That's what the second pass is for, right, to screen out actually unintelligible...

JackCh · on July 1, 2018

> "The goal isn't to produce a speech-to-text system that can recognize a perfectly miked BBC announcer."

Wait what? The headline is about text-to-speech aka speech synthesis, not speech recognition (speech-to-text.) Are they trying to do both? It seems to me that you'd train both using different sorts of datasets. If you wanted TTS to be intelligible to the most number of people, training to to speak like a 'perfectly miked BBC announcer' is probably exactly what you'd want to do.

Train it to recognize many regional accents, but train it to speak with the most prevalent and universally understood accent you can find. So either BBC English or Californian/Hollywood English.

Although traditionally TTS engines have shipped with numerous voices, such that you can select either a British or an America accent for the English voice. It may be worthwhile to have other English accents too, maybe one for India (125 million speakers.) But if you trained a TTS engine to have a computer amalgamation of all possible English accents I really doubt the result will be considered high quality by anybody.

wiml · on July 1, 2018

The headline was inaccurate (now fixed) — the Mozilla Voice project is about speech recognition aka STT not TTS.

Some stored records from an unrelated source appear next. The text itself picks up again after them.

(* ===== verification/Bytes.v ===== *)
(** * Byte strings: fixed-width integers, fixed-size arrays, lexicographic order

    Rust's [to_le_bytes]/[from_le_bytes] (and their big-endian
    variants), [[u8; N]] as the type [arr N], and the derived [Ord] of
    byte arrays and byte vectors. *)

From S2P Require Import Prelude.

(** ** Fixed-width integers *)

(** [&bytes[lo..hi]] *)
Definition slice {A} (lo hi : nat) (l : list A) : list A := take (hi - lo) (drop lo l).

(** [bytes.get(lo..hi)], for [lo <= hi] *)
Definition get_range {A} (lo hi : nat) (l : list A) : option (list A) :=
  if (hi <=? length l)%nat then Some (slice lo hi l) else None.

(** [slice::chunks]; the length of the list is enough fuel. *)
Fixpoint chunks {A} (fuel n : nat) (l : list A) : list (list A) :=
  match fuel, l with
  | S fuel, _ :: _ => take n l :: chunks fuel n (drop n l)
  | _, _ => []
  end.

Fixpoint le_bytes (k : nat) (v : N) : list byte :=
  match k with
  | O => []
  | S k => byte_of_N v :: le_bytes k (v / 256)
  end.

Fixpoint le_val (l : list byte) : N :=
  match l with
  | [] => 0
  | b :: l => Byte.to_N b + 256 * le_val l
  end.

Definition be_bytes (k : nat) (v : N) : list byte := reverse (le_bytes k v).
Definition be_val (l : list byte) : N := le_val (reverse l).

Lemma length_le_bytes k v : length (le_bytes k v) = k.
Proof. revert v. induction k as [|k IH]; intros v; [done|]. simpl. by rewrite IH. Qed.

Lemma length_be_bytes k v : length (be_bytes k v) = k.
Proof. unfold be_bytes. by rewrite length_reverse, length_le_bytes. Qed.

Lemma le_val_le_bytes k v : le_val (le_bytes k v) = v mod 256 ^ N.of_nat k.
Proof.
  revert v. induction k as [|k IH]; intros v; simpl le_bytes; simpl le_val.
  { by rewrite N.mod_1_r. }
  rewrite IH, byte_to_N_of_N, Nat2N.inj_succ, N.pow_succ_r'.
  by rewrite N.Div0.mod_mul_r.
Qed.

Lemma le_val_lt l : le_val l < 256 ^ N.of_nat (length l).
Proof.
  induction l as [|b l IH]; simpl length; simpl le_val; [done|].
  rewrite Nat2N.inj_succ, N.pow_succ_r'. pose proof (byte_to_N_bounded b). lia.
Qed.

Lemma le_bytes_le_val l : le_bytes (length l) (le_val l) = l.
Proof.
  induction l as [|b l IH]; [done|].
  change (le_bytes (length (b :: l)) (le_val (b :: l)))
    with (byte_of_N (Byte.to_N b + 256 * le_val l)
          :: le_bytes (length l) ((Byte.to_N b + 256 * le_val l) / 256)). f_equal.
  - rewrite <- (byte_of_N_to_N b) at 2. unfold byte_of_N.
    by rewrite (N.mul_comm 256), N.Div0.mod_add.
  - pose proof (byte_to_N_bounded b).
    rewrite <- (N.div_unique (Byte.to_N b + 256 * le_val l) 256 (le_val l) (Byte.to_N b)); [done|lia..].
Qed.

Lemma le_val_le_bytes_64 v : v < U64 → le_val (le_bytes 8 v) = v.
Proof. intros. rewrite le_val_le_bytes. by apply N.mod_small. Qed.

Lemma le_val_le_bytes_32 v : v ≤ U32_MAX → le_val (le_bytes 4 v) = v.
Proof.
  intros. rewrite le_val_le_bytes. apply N.mod_small.
  unfold U32_MAX in *. simpl. lia.
Qed.

Lemma le_bytes_le_val_n n l : length l = n → le_bytes n (le_val l) = l.
Proof. intros <-. apply le_bytes_le_val. Qed.

Lemma le_bytes_inj k a b :
  a < 256 ^ N.of_nat k → b < 256 ^ N.of_nat k → le_bytes k a = le_bytes k b → a = b.
Proof.
  intros Ha Hb H%(f_equal le_val). rewrite !le_val_le_bytes in H.
  by rewrite !N.mod_small in H.
Qed.

Lemma le_bytes_inj_64 a b : a < U64 → b < U64 → le_bytes 8 a = le_bytes 8 b → a = b.
Proof. intros Ha Hb E%(f_equal le_val). by rewrite !le_val_le_bytes_64 in E. Qed.

Lemma le_bytes_inj_32 a b : a ≤ U32_MAX → b ≤ U32_MAX → le_bytes 4 a = le_bytes 4 b → a = b.
Proof. intros Ha Hb E%(f_equal le_val). by rewrite !le_val_le_bytes_32 in E. Qed.

Lemma be_bytes_inj_64 a b : a < U64 → b < U64 → be_bytes 8 a = be_bytes 8 b → a = b.
Proof. intros Ha Hb E%(inj reverse). by apply le_bytes_inj_64. Qed.

Lemma be_val_be_bytes k v : be_val (be_bytes k v) = v mod 256 ^ N.of_nat k.
Proof. unfold be_val, be_bytes. by rewrite reverse_involutive, le_val_le_bytes. Qed.

Lemma be_val_be_bytes_64 v : v < U64 → be_val (be_bytes 8 v) = v.
Proof. intros. rewrite be_val_be_bytes. by apply N.mod_small. Qed.

Lemma be_bytes_be_val_n n l : length l = n → be_bytes n (be_val l) = l.
Proof.
  intros. unfold be_val, be_bytes. by rewrite le_bytes_le_val_n, reverse_involutive by (by rewrite length_reverse).
Qed.

Lemma be_val_lt_64 l : length l = 8%nat → be_val l < U64.
Proof. intros E. unfold be_val. pose proof (le_val_lt (reverse l)) as Hl. by rewrite length_reverse, E in Hl. Qed.

(** ** Fixed-size arrays [[u8; n]] *)

Record arr (n : nat) : Type := mkArr {
  arr_list :> list byte;
  arr_ok : (length arr_list =? n)%nat = true }.
Arguments mkArr {n} _ _.
Arguments arr_list {n} _.
Arguments arr_ok {n} _.

(** [slice.try_into::<[u8; n]>()] *)
Definition to_arr (n : nat) (l : list byte) : option (arr n) :=
  match (length l =? n)%nat as b return (length l =? n)%nat = b → option (arr n) with
  | true => λ H, Some (mkArr l H)
  | false => λ _, None
  end eq_refl.

Fixpoint replicate_ok (n : nat) (b : byte) :
    (length (replicate n b) =? n)%nat = true :=
  match n with
  | O => eq_refl
  | S n => replicate_ok n b
  end.

(** [[b; n]] *)
Definition arr_rep (n : nat) (b : byte) : arr n := mkArr (replicate n b) (replicate_ok n b).
Definition arr_zero (n : nat) : arr n := arr_rep n x00.

(** Truncates or zero-pads to [n] bytes: a literal array. *)
Definition arr_of (n : nat) (l : list byte) : arr n :=
  default (arr_zero n) (to_arr n (take n (l ++ replicate n x00))).

Lemma arr_eq {n} (a b : arr n) : arr_list a = arr_list b → a = b.
Proof.
  destruct a as [la Ha], b as [lb Hb]. simpl. intros <-. f_equal.
  apply (proof_irrel Ha Hb).
Qed.

Lemma arr_length {n} (a : arr n) : length a = n.
Proof. destruct a as [l H]. simpl. by apply Nat.eqb_eq. Qed.

Lemma to_arr_Some n l (a : arr n) : to_arr n l = Some a ↔ l = arr_list a.
Proof.
  unfold to_arr. generalize (eq_refl (length l =? n)%nat).
  destruct (length l =? n)%nat at 2 3; intros E; split; intros H.
  - by injection H as <-.
  - f_equal. by apply arr_eq.
  - done.
  - subst. by rewrite (arr_ok a) in E.
Qed.

Lemma to_arr_arr {n} (a : arr n) : to_arr n a = Some a.
Proof. by apply to_arr_Some. Qed.

Lemma to_arr_is_Some n l : length l = n → ∃ a : arr n, to_arr n l = Some a ∧ arr_list a = l.
Proof.
  intros H. apply Nat.eqb_eq in H. exists (mkArr l H). split; [|done]. by apply to_arr_Some.
Qed.

Lemma to_arr_None n l : to_arr n l = None → length l ≠ n.
Proof. intros H1 H2. destruct (to_arr_is_Some n l H2) as (?&?&?). congruence. Qed.

#[global] Instance arr_eq_dec n : EqDecision (arr n) :=
  λ a b, match decide (arr_list a = arr_list b) with
         | left H => left (arr_eq a b H)
         | right H => right (λ E, H (f_equal arr_list E))
         end.

#[global] Instance arr_countable n : Countable (arr n).
Proof. refine (inj_countable arr_list (to_arr n) _). apply to_arr_arr. Defined.

#[global] Instance arr_list_inj n : Inj (=) (=) (@arr_list n).
Proof. intros a b. apply arr_eq. Qed.

Definition arr_eqb {n} (a b : arr n) : bool := bool_decide (a = b).

(** 32-byte hashes and identifiers, 64-byte signatures. *)
Notation hash := (arr 32).
Notation sig64 := (arr 64).

(** ** Lexicographic order (the derived [Ord] of byte arrays and vectors) *)

Fixpoint bytes_cmp (a b : list byte) : comparison :=
  match a, b with
  | [], [] => Eq
  | [], _ :: _ => Lt
  | _ :: _, [] => Gt
  | x :: a, y :: b =>
      match Byte.to_N x ?= Byte.to_N y with
      | Eq => bytes_cmp a b
      | c => c
      end
  end.

Definition bytes_ltb (a b : list byte) : bool :=
  match bytes_cmp a b with Lt => true | _ => false end.
Definition bytes_leb (a b : list byte) : bool :=
  match bytes_cmp a b with Gt => false | _ => true end.
Definition bytes_le (a b : list byte) : Prop := bytes_leb a b = true.
Definition bytes_lt (a b : list byte) : Prop := bytes_ltb a b = true.

#[global] Instance bytes_le_dec : RelDecision bytes_le.
Proof. intros a b. unfold bytes_le. apply _. Defined.
#[global] Instance bytes_lt_dec : RelDecision bytes_lt.
Proof. intros a b. unfold bytes_lt. apply _. Defined.

Lemma bytes_cmp_refl a : bytes_cmp a a = Eq.
Proof. induction a as [|x a IH]; [done|]. simpl. by rewrite N.compare_refl. Qed.

Lemma bytes_cmp_eq a b : bytes_cmp a b = Eq ↔ a = b.
Proof.
  split; [|intros <-; apply bytes_cmp_refl].
  revert b. induction a as [|x a IH]; intros [|y b]; simpl; try done.
  destruct (N.compare_spec (Byte.to_N x) (Byte.to_N y)) as [H%byte_to_N_inj|H|H]; try done.
  intros ?%IH. congruence.
Qed.

Lemma bytes_cmp_antisym a b : bytes_cmp b a = CompOpp (bytes_cmp a b).
Proof.
  revert b. induction a as [|x a IH]; intros [|y b]; simpl; try done.
  rewrite N.compare_antisym. destruct (Byte.to_N x ?= Byte.to_N y); simpl; auto.
Qed.

Lemma bytes_cmp_trans a b c r :
  bytes_cmp a b = r → bytes_cmp b c = r → bytes_cmp a c = r.
Proof.
  revert b c. induction a as [|x a IH]; intros [|y b] [|z c]; simpl; try congruence.
  destruct (N.compare_spec (Byte.to_N x) (Byte.to_N y)) as [Hxy|Hxy|Hxy];
  destruct (N.compare_spec (Byte.to_N y) (Byte.to_N z)) as [Hyz|Hyz|Hyz];
  destruct (N.compare_spec (Byte.to_N x) (Byte.to_N z)) as [Hxz|Hxz|Hxz];
  intros; subst; try congruence; try (exfalso; lia); eauto.
Qed.

Lemma bytes_le_lt a b : bytes_le a b ↔ a = b ∨ bytes_lt a b.
Proof.
  unfold bytes_le, bytes_lt, bytes_leb, bytes_ltb. rewrite <- (bytes_cmp_eq a b).
  destruct (bytes_cmp a b); naive_solver.
Qed.

#[global] Instance bytes_lt_trans : Transitive bytes_lt.
Proof.
  intros a b c. unfold bytes_lt, bytes_ltb.
  destruct (bytes_cmp a b) eqn:E1, (bytes_cmp b c) eqn:E2; try done.
  by rewrite (bytes_cmp_trans _ _ _ _ E1 E2).
Qed.

Lemma bytes_lt_irrefl a : ¬ bytes_lt a a.
Proof. unfold bytes_lt, bytes_ltb. by rewrite bytes_cmp_refl. Qed.

Lemma bytes_lt_asym a b : bytes_lt a b → ¬ bytes_lt b a.
Proof. intros H1 H2. exact (bytes_lt_irrefl a (transitivity H1 H2)). Qed.

Lemma bytes_lt_total a b : bytes_lt a b ∨ a = b ∨ bytes_lt b a.
Proof.
  unfold bytes_lt, bytes_ltb. rewrite (bytes_cmp_antisym a b), <- (bytes_cmp_eq a b).
  destruct (bytes_cmp a b); naive_solver.
Qed.

#[global] Instance bytes_le_preorder : PreOrder bytes_le.
Proof.
  split.
  - intros a. apply bytes_le_lt. by left.
  - intros a b c. rewrite !bytes_le_lt. intros [->|H1] [->|H2]; eauto.
    right. by transitivity b.
Qed.

#[global] Instance bytes_le_antisymm : AntiSymm (=) bytes_le.
Proof.
  intros a b. rewrite !bytes_le_lt. intros [->|H1] [H2|H2]; try done.
  by destruct (bytes_lt_asym a b).
Qed.

#[global] Instance bytes_le_total : Total bytes_le.
Proof.
  intros a b. rewrite !bytes_le_lt. destruct (bytes_lt_total a b) as [|[|]]; auto.
Qed.

(** The order of fixed-size arrays. *)
Definition arr_le {n} (a b : arr n) : Prop := bytes_le a b.
#[global] Instance arr_le_dec n : RelDecision (@arr_le n).
Proof. intros a b. unfold arr_le. apply _. Defined.
#[global] Instance arr_le_preorder n : PreOrder (@arr_le n).
Proof.
  split; unfold arr_le.
  - by intros a.
  - intros a b c H1 H2. by transitivity (arr_list b).
Qed.
#[global] Instance arr_le_antisymm n : AntiSymm (=) (@arr_le n).
Proof. intros a b H1 H2. apply arr_eq. by apply (anti_symm bytes_le). Qed.
#[global] Instance arr_le_total n : Total (@arr_le n).
Proof. intros a b. apply (total bytes_le). Qed.

(** ** Splitting byte strings *)

(** [input.split_at(n)] when long enough, as a fixed-size array and the rest. *)
Definition split_arr (n : nat) (l : list byte) : option (arr n * list byte) :=
  a ← to_arr n (take n l); Some (a, drop n l).

Lemma split_arr_app {n} (a : arr n) l : split_arr n (arr_list a ++ l) = Some (a, l).
Proof.
  unfold split_arr. rewrite take_app_length', drop_app_length' by (by rewrite arr_length).
  by rewrite to_arr_arr.
Qed.

Lemma split_arr_Some n l (a : arr n) r :
  split_arr n l = Some (a, r) ↔ l = arr_list a ++ r.
Proof.
  split; [|intros ->; apply split_arr_app].
  unfold split_arr. destruct (to_arr n (take n l)) as [a'|] eqn:E; [|done].
  simpl. intros [= -> <-]. apply to_arr_Some in E. rewrite <- E. by rewrite take_drop.
Qed.

Lemma split_arr_None n l : split_arr n l = None ↔ (length l < n)%nat.
Proof.
  unfold split_arr. destruct (to_arr n (take n l)) as [a|] eqn:E; simpl.
  - split; [done|]. apply to_arr_Some in E. intros Hl.
    pose proof (arr_length a) as Ha. rewrite <- E, length_take in Ha. lia.
  - split; [|done]. intros _. apply to_arr_None in E. rewrite length_take in E. lia.
Qed.

(** Equal prefixes of equal length split a concatenation uniquely. *)
Lemma app_arr_inj {n} (a b : arr n) l r :
  arr_list a ++ l = arr_list b ++ r → a = b ∧ l = r.
Proof.
  intros H. apply app_inj_1 in H as [H1 H2]; [|by rewrite !arr_length].
  split; [by apply arr_eq|done].
Qed.

#[global] Arguments le_bytes : simpl never.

It would be kinda interesting to have a TTS system learn from a neighboring STT system so that it gradually adopts your accent, though. I'm not sure if that would be more usable but it would be an interesting experience.

nmstoker · on July 1, 2018

You were quite right that in the way Mozilla are using this, it's suited to speech to text, but running it locally is actually a reasonable way to record a single speaker set of data for use in TTS training.

That's exactly what I've been doing recently, and using it with https://github.com/r9y9/deepvoice3_pytorch/blob/master/READM... is providing reasonably good results - it definitely has my intonation (if somewhat crossed with a Dalek!!)

blendergeek · on July 1, 2018

Oops. My bad. I accidentally got that wrong. Mozilla's goal here is speech recognition.

microcolonel · on July 1, 2018

> But if you trained a TTS engine to have a computer amalgamation of all possible English accents I really doubt the result will be considered high quality by anybody.

For what it's worth, they do ask you to create a profile after your fifth sample, and that profile includes an "accent" section.